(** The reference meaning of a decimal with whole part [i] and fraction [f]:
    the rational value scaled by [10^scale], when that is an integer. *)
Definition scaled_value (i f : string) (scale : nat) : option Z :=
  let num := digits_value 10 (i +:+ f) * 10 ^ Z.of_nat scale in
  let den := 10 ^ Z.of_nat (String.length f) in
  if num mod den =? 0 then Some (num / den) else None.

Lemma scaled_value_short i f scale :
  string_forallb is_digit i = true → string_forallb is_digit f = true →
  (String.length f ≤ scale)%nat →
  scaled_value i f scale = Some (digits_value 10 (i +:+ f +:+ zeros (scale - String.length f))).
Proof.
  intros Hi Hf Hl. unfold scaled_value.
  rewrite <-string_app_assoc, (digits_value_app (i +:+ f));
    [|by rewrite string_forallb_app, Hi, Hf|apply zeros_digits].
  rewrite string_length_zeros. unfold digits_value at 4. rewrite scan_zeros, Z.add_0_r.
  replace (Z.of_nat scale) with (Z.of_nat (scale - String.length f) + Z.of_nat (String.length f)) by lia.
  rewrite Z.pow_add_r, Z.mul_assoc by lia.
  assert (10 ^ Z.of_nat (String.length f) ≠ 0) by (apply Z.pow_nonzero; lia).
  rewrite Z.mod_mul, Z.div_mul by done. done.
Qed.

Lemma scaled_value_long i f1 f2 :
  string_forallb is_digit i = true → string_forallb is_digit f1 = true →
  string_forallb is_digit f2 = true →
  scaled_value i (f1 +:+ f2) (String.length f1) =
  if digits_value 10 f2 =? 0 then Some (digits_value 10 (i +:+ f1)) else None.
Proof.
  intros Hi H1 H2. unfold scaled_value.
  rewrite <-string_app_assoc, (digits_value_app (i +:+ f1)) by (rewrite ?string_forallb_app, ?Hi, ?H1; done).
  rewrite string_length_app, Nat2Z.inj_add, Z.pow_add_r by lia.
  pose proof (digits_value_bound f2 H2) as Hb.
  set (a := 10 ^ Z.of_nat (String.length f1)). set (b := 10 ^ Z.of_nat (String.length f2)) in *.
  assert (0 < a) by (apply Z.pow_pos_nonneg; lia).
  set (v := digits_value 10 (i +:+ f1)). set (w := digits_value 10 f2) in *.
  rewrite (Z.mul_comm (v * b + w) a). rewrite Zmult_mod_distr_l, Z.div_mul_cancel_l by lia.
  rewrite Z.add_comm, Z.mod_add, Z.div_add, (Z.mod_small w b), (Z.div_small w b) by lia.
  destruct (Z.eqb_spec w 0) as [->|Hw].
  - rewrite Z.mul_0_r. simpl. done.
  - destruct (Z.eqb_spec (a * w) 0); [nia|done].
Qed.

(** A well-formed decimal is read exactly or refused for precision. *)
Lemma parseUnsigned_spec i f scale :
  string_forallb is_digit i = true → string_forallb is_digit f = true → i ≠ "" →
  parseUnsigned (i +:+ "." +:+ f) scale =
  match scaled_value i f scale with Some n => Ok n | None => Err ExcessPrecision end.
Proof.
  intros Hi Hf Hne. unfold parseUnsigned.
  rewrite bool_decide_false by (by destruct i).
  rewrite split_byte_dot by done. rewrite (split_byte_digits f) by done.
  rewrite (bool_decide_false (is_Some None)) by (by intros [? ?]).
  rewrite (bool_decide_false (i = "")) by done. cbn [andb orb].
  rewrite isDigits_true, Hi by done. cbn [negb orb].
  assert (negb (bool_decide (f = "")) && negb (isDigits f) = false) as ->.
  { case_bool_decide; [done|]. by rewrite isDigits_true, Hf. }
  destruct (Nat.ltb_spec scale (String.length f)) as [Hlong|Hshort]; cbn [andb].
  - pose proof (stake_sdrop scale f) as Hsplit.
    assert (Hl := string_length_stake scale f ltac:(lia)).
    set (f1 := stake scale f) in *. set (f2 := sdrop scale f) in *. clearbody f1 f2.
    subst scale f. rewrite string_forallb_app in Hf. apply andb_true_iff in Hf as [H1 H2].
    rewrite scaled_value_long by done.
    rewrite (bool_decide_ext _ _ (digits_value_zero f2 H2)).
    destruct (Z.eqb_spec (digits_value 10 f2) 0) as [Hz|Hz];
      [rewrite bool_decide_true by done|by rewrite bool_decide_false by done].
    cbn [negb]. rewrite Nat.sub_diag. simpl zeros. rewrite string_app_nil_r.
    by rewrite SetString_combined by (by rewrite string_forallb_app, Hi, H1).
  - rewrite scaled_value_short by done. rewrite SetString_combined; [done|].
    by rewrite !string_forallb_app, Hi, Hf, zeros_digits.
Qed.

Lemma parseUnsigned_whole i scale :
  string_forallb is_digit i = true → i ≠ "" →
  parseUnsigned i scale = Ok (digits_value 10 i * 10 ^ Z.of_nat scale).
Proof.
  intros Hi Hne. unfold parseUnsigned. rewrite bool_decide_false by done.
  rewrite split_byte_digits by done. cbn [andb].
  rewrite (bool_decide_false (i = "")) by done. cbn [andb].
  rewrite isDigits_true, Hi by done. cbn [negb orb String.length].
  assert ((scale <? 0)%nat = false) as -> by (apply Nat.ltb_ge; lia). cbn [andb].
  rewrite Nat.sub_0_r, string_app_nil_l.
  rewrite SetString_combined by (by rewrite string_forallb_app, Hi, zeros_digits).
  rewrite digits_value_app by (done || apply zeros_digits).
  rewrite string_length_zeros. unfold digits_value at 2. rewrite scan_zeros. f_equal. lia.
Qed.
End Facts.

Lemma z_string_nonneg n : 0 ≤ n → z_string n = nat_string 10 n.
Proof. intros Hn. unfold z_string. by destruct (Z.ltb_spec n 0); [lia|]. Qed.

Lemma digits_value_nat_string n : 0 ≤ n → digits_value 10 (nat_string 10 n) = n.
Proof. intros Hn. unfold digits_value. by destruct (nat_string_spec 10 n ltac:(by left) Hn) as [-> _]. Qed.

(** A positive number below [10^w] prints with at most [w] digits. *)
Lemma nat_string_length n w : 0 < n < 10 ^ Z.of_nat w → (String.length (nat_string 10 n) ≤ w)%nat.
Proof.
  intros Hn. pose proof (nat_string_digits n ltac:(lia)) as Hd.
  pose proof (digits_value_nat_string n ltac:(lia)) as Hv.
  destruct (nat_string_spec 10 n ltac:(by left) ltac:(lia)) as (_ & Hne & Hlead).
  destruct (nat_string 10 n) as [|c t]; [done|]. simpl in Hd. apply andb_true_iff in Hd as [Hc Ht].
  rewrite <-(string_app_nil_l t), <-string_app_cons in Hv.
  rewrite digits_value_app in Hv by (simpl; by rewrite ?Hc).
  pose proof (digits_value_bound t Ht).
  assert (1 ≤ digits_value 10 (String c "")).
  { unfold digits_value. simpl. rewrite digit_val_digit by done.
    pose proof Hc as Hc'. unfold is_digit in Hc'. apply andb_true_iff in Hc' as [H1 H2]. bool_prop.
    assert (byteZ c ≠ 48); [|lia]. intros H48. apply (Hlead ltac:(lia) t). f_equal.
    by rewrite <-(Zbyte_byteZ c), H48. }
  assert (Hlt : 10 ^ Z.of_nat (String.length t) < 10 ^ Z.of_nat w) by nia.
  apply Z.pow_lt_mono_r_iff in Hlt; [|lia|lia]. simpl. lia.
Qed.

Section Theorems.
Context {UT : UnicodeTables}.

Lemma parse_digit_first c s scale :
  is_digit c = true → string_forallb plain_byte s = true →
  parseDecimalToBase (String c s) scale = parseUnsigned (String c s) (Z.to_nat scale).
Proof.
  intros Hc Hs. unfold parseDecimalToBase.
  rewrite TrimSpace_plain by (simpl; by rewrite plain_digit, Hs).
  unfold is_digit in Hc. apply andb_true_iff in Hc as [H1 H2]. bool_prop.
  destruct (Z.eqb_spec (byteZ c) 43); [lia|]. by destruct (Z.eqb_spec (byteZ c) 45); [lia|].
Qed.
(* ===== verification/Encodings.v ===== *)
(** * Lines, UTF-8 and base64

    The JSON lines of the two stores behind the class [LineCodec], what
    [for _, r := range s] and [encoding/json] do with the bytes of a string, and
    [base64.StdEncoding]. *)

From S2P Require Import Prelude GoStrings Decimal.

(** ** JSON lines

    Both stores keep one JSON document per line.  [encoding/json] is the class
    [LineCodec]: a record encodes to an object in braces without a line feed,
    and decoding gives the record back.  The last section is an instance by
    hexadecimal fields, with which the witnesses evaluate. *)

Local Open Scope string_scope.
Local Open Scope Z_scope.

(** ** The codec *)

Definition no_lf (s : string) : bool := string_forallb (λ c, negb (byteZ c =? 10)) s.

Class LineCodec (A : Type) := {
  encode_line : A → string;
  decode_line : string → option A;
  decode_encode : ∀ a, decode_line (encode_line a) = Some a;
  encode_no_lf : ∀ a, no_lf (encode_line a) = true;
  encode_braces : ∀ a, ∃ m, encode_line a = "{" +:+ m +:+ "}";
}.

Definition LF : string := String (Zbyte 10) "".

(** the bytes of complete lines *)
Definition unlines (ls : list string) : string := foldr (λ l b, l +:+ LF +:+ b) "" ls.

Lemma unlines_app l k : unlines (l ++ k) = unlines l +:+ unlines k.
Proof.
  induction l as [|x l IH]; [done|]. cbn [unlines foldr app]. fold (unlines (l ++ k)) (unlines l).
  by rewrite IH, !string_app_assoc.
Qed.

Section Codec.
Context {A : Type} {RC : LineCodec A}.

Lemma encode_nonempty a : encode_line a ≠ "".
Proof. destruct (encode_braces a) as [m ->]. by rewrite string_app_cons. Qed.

→ **EXERCISE BRIEF**
Restate word for word the lines in the material above from the one with "The JSON lines" to the one with "[LineCodec]: a record"; both of those lines count, and nothing else does.

→ **OUTPUT FOR THIS TASK**
    The JSON lines of the two stores behind the class [LineCodec], what
    [for _, r := range s] and [encoding/json] do with the bytes of a string, and
    [base64.StdEncoding]. *)

From S2P Require Import Prelude GoStrings Decimal.

(** ** JSON lines

    Both stores keep one JSON document per line.  [encoding/json] is the class
    [LineCodec]: a record encodes to an object in braces without a line feed,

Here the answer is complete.